Saturday 19 January 2008

A dangerous game

"Contemporary art sales could contract as rapidly as they expanded. A ludic element rather than passion drives many new buyers. Should worries about the economy instill fears in them, the newly affluent Chinese or Russian or Arab buyers might not find it difficult to defer the acquisition of status symbols or to renounce the temptation of making patriotic statements by overpaying moderately coveted works."

In the International Herald Tribune, Souren Melikian (again) warns us that dangerous games are being played in the art market.

Auction houses

"An old saying in the art world is that the difference between the two houses is that Christie's (still in European ownership) are gentlemen that try to act like businessmen, whereas Sotheby's (under primarily US ownership) are businessmen who try to act like gentlemen."

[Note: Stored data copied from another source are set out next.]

(** The mask of [evaluate_ramp], bit by bit *)
Lemma evaluate_ramp_bits (trace : Trace) :
  trace_shape trace → trace_uint16 trace →
  ∃ r, evaluate_ramp trace = Some r ∧ 0 ≤ r
    ∧ (∀ j, 5 ≤ j → Z.testbit r j = false)
    ∧ ∀ c, (c < 5)%nat →
        (Z.testbit r (Z.of_nat c) = true ↔
         ∃ sum i, tget trace (2 * c) 0 = Some sum ∧ (i < 2048)%nat
                  ∧ ramp_broken_at trace c sum i).
Proof.
  intros Hsh Hu.
  destruct (evaluate_channels_spec trace Hsh Hu SHWR_RAW_NCH_MAX 0%nat 0)
    as (r & Heq & Hr0 & Hhi & _ & Hbits); [done|done| |].
  { intros j _. apply Z.bits_0. }
  exists r. split; [exact Heq|]. split; [done|]. split.
  - intros j Hj. apply Hhi. unfold SHWR_RAW_NCH_MAX. lia.
  - intros c Hc. apply Hbits. unfold SHWR_RAW_NCH_MAX. lia.
Qed.

End RampShape.

(** X5.  On 12-bit samples [evaluate_ramp] returns 0 exactly for
    falling ramps: in every channel pair both traces are equal and
    sample [i] is the first sample minus [i], modulo 4096.  A ramp that
    rises by one per sample is reported as failing on all five
    devices. *)
Theorem evaluate_ramp_accepts_falling (trace : Trace) :
  trace_shape trace →
  (∀ ch i v, tget trace ch i = Some v → 0 ≤ v < 4096) →
  (AdcCheckRamp.evaluate_ramp trace = Some 0 ↔
     ∀ c i, (c < 5)%nat → (i < 2048)%nat →
       ∃ a0, tget trace (2 * c) 0 = Some a0
         ∧ tget trace (2 * c) i = Some ((a0 - Z.of_nat i) mod 4096)
         ∧ tget trace (2 * c + 1) i = Some ((a0 - Z.of_nat i) mod 4096))
  ∧ ((∀ c i, (c < 5)%nat → (i < 2048)%nat →
       ∃ a0, tget trace (2 * c) 0 = Some a0
         ∧ tget trace (2 * c) i = Some ((a0 + Z.of_nat i) mod 4096)
         ∧ tget trace (2 * c + 1) i = Some ((a0 + Z.of_nat i) mod 4096)) →
     AdcCheckRamp.evaluate_ramp trace = Some 31).
Proof.
  intros Hsh Hv. pose proof (twelve_bit_uint16 trace Hsh Hv) as Hu.
  destruct (evaluate_ramp_bits trace Hsh Hu) as (r & Heq & Hr0 & Hhi & Hbits).
  rewrite Heq. split; [split|].
  - intros [= ->] c i Hc Hi.
    destruct (tget_shape trace (2 * c) 0) as (a0 & Ha0 & _); try done.
    { unfold SHWR_NCH_MAX, SHWR_RAW_NCH_MAX. lia. }
    { unfold SHWR_NSAMPLES. lia. }
    destruct (tget_shape trace (2 * c) i) as (a & Ha & _); try done.
    { unfold SHWR_NCH_MAX, SHWR_RAW_NCH_MAX. lia. }
    destruct (tget_shape trace (2 * c + 1) i) as (b & Hb & _); try done.
    { unfold SHWR_NCH_MAX, SHWR_RAW_NCH_MAX. lia. }
    pose proof (Hv _ _ _ Ha0). pose proof (Hv _ _ _ Ha). pose proof (Hv _ _ _ Hb).
    exists a0. split; [done|].
    destruct (decide (a = b ∧ (a + Z.of_nat i) mod 4096 = a0)) as [[-> Hr]|Hn].
    + rewrite Ha, Hb. split; f_equal; lia.
    + assert (Z.testbit 0 (Z.of_nat c) = true) as Hbit; [|by rewrite Z.bits_0 in Hbit].
      apply Hbits; [done|]. exists a0, i. split; [done|]. split; [done|].
      exists a, b. split; [done|]. split; [done|]. lia.
  - intros Hfall. f_equal. apply Z.bits_inj'. intros j Hj. rewrite Z.bits_0.
    destruct (decide (5 ≤ j)) as [H5|H5]; [by apply Hhi|].
    destruct (Z.testbit r j) eqn:Hbit; [|done]. exfalso.
    replace j with (Z.of_nat (Z.to_nat j)) in Hbit by lia.
    apply Hbits in Hbit; [|lia].
    destruct Hbit as (sum & i & Hsum & Hi & a & b & Ha & Hb & Hbroken).
    destruct (Hfall (Z.to_nat j) i ltac:(lia) Hi) as (a0 & Ha0 & Ha' & Hb').
    pose proof (Hv _ _ _ Ha0).
    assert (sum = a0) by congruence. assert (a = (a0 - Z.of_nat i) mod 4096) by congruence.
    assert (b = (a0 - Z.of_nat i) mod 4096) by congruence. lia.
  - intros Hrise. f_equal. apply Z.bits_inj'. intros j Hj.
    change 31 with (Z.ones 5).
    destruct (decide (5 ≤ j)) as [H5|H5].
    { rewrite Hhi by done. by rewrite Z.ones_spec_high by lia. }
    rewrite Z.ones_spec_low by lia.
    replace j with (Z.of_nat (Z.to_nat j)) by lia.
    apply Hbits; [lia|].
    destruct (Hrise (Z.to_nat j) 0%nat ltac:(lia) ltac:(lia)) as (a0 & Ha0 & _).
    destruct (Hrise (Z.to_nat j) 1%nat ltac:(lia) ltac:(lia))
      as (a0' & Ha0' & Ha & Hb).
    pose proof (Hv _ _ _ Ha0).
    assert (a0' = a0) as -> by congruence.
    exists a0, 1%nat. split; [done|]. split; [lia|].
    eexists _, _. split; [exact Ha|]. split; [exact Hb|]. right. lia.
Qed.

(Clare McAndrew, The Art Economy, 2007)

Tuesday 15 January 2008

The Art Economy

"Driven both by external demand and internal developments, the modern art market has begun a process of evolution, and is emerging as an international financial trading platform, in which art works and information about them are exchanged by a widening group of investors, many interested in the financial nature of the asset class as much as it aesthetics."

That is one of the first sentences of 'The Art Economy - An Investor's Guide to the Art Market', a new book by Clare McAndrew that I have just begun to read. I hope it contains some interesting insights.

To boom or not to boom

"Auction rooms will be less fun in the year to come than in the year gone by. Throughout 2007, stories of astonishing sales records tumbled out of the press offices of Christie’s and Sotheby’s. Christie’s boasted the highest half-yearly sales in art-market history; Sotheby's claimed the highest global turnover in the company's history “by a wide margin”. Some enthusiastic players in the game came to believe the boom would go on and on. But it can’t, and it won’t."

The Economist on the art market in 2008.

A story

"There is an often told story of a boy who
found two ripe apples as he was walking home
from school with a friend. He kept the larger one
for himself, and gave the smaller one to his friend.
"It wasn't fair to keep the larger one for yourself",
the friend replied. "What would you have done?",
the first boy asked. "I'd have given you the larger
one and kept the smaller one for myself", said the friend.
To which the first boy responded, "Well,
we each got what you wanted, so what are you
complaining about?" (Rabin, 1998)

Yes, I'm following a course in behavioral economics.

Artists and the market

"In an era in which there is open discussion of many previously forbidden subjects, including race, sex, religion, and drugs, why is it that the nexus between money and art remains perhaps the last taboo subject for many in the art world?" David Galenson is an economist at the University of Chicago writing on the relationship between artists and the market and many other art-related topics.

An industry or a luxury?

"Is art an industry or a luxury?", asks the Wall Street Journal. "Wrong question", argues Tyler Cowen.